*** Provided information ***

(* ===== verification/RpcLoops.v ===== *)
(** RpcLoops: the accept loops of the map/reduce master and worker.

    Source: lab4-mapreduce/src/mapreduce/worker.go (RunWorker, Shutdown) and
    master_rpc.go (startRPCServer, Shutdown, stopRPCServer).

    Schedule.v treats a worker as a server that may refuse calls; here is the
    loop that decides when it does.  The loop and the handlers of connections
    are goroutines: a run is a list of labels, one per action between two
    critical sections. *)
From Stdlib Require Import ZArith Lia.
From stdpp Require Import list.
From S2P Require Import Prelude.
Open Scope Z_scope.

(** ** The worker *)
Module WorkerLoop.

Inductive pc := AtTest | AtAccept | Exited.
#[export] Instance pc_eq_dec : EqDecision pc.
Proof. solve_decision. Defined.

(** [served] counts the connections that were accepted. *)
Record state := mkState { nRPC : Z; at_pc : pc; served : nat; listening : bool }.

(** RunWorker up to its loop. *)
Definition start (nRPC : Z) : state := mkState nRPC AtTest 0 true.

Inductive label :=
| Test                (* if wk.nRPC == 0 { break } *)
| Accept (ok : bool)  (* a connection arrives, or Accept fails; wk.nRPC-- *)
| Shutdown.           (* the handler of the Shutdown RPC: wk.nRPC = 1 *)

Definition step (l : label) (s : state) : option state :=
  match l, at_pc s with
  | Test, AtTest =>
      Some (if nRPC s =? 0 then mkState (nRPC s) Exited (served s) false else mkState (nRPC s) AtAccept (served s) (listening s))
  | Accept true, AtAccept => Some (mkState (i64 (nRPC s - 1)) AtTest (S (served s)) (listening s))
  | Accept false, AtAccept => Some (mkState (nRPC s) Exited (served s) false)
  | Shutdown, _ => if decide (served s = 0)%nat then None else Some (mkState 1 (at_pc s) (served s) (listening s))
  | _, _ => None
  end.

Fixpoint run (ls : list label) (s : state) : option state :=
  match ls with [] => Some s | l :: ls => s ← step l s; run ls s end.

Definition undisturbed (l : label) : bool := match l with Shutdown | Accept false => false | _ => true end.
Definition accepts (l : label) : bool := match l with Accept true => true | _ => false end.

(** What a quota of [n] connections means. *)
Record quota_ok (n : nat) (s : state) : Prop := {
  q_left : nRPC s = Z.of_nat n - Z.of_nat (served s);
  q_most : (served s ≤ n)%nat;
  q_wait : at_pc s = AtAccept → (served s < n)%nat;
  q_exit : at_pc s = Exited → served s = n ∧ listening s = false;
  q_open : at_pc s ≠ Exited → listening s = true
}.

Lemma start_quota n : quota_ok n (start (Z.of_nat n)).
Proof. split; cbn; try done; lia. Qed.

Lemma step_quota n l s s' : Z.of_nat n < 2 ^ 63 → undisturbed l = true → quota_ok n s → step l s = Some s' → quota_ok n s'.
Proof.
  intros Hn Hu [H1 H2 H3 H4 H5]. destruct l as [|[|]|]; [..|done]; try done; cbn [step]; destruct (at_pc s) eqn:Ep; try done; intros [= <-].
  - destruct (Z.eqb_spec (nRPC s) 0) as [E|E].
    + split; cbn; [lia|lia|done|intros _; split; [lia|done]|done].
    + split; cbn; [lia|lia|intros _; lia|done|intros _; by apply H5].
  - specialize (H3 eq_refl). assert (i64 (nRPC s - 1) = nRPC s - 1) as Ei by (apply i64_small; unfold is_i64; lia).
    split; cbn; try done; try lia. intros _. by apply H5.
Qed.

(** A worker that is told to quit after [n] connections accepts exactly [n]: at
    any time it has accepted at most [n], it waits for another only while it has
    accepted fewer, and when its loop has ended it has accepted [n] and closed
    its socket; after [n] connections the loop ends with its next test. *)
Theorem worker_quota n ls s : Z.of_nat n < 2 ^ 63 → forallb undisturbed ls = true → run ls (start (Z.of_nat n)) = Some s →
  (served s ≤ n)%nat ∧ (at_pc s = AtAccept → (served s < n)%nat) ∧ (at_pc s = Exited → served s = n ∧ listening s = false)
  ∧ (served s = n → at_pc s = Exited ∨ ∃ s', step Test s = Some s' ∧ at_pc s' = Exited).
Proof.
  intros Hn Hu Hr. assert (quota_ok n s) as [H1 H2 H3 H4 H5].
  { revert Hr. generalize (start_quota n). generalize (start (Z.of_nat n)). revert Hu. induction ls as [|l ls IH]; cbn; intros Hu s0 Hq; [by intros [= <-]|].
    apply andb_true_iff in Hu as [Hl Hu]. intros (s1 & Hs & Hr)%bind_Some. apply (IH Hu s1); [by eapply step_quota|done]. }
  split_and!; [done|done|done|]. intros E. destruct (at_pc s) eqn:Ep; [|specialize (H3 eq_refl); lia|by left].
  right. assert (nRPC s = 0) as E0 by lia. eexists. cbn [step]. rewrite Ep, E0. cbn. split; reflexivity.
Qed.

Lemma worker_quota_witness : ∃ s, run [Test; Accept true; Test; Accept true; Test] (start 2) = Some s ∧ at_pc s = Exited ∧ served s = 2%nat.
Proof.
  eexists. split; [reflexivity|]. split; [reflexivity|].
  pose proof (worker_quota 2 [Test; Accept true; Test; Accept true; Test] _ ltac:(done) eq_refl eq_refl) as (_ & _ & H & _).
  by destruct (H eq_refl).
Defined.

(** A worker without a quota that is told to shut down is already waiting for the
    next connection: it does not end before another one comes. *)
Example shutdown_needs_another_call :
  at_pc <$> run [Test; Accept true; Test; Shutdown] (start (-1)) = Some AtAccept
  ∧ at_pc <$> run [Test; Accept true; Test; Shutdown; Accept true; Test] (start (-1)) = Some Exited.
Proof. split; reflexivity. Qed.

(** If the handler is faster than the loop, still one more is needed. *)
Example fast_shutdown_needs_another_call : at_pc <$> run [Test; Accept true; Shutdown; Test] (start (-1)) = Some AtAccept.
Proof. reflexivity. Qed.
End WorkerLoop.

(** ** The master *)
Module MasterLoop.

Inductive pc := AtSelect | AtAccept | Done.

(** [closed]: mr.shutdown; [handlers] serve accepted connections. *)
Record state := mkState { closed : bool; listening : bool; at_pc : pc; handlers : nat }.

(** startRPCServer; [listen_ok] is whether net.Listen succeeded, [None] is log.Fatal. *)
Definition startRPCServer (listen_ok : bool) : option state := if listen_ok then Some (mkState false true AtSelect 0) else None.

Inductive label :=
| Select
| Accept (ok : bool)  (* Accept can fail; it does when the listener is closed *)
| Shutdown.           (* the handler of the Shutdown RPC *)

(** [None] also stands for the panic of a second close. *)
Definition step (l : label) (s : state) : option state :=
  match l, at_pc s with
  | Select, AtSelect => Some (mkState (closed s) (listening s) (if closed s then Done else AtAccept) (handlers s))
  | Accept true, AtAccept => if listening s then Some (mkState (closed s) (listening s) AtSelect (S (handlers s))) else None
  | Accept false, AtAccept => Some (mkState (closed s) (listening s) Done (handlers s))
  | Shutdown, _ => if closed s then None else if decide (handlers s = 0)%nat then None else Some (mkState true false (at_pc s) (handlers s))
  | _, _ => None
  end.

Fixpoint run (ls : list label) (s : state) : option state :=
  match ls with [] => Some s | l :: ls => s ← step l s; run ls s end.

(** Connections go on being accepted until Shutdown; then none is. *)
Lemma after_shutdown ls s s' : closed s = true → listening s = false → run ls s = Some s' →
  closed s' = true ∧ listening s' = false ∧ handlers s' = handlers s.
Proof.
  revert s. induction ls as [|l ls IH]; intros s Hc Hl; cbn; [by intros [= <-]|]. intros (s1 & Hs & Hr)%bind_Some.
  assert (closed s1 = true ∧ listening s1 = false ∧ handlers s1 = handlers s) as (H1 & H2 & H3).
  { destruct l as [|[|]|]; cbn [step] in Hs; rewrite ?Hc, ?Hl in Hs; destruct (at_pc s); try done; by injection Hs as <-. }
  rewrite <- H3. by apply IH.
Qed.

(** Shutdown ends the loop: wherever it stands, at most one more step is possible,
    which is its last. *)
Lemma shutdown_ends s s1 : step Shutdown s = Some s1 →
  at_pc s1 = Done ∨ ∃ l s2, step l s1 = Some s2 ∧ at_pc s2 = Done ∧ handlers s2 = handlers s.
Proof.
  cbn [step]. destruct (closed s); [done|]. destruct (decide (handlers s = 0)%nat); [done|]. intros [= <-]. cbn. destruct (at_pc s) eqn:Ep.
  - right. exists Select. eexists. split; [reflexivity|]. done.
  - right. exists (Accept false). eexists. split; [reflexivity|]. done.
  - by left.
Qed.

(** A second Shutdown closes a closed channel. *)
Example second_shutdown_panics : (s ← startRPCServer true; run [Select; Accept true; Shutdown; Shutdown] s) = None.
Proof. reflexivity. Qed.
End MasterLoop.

*** End of Provided information ***

**Goal of the exercise**. Note every line of the entries in which "From" appears, and copy it down.

**Written response**.
From Stdlib Require Import ZArith Lia.
From stdpp Require Import list.
From S2P Require Import Prelude.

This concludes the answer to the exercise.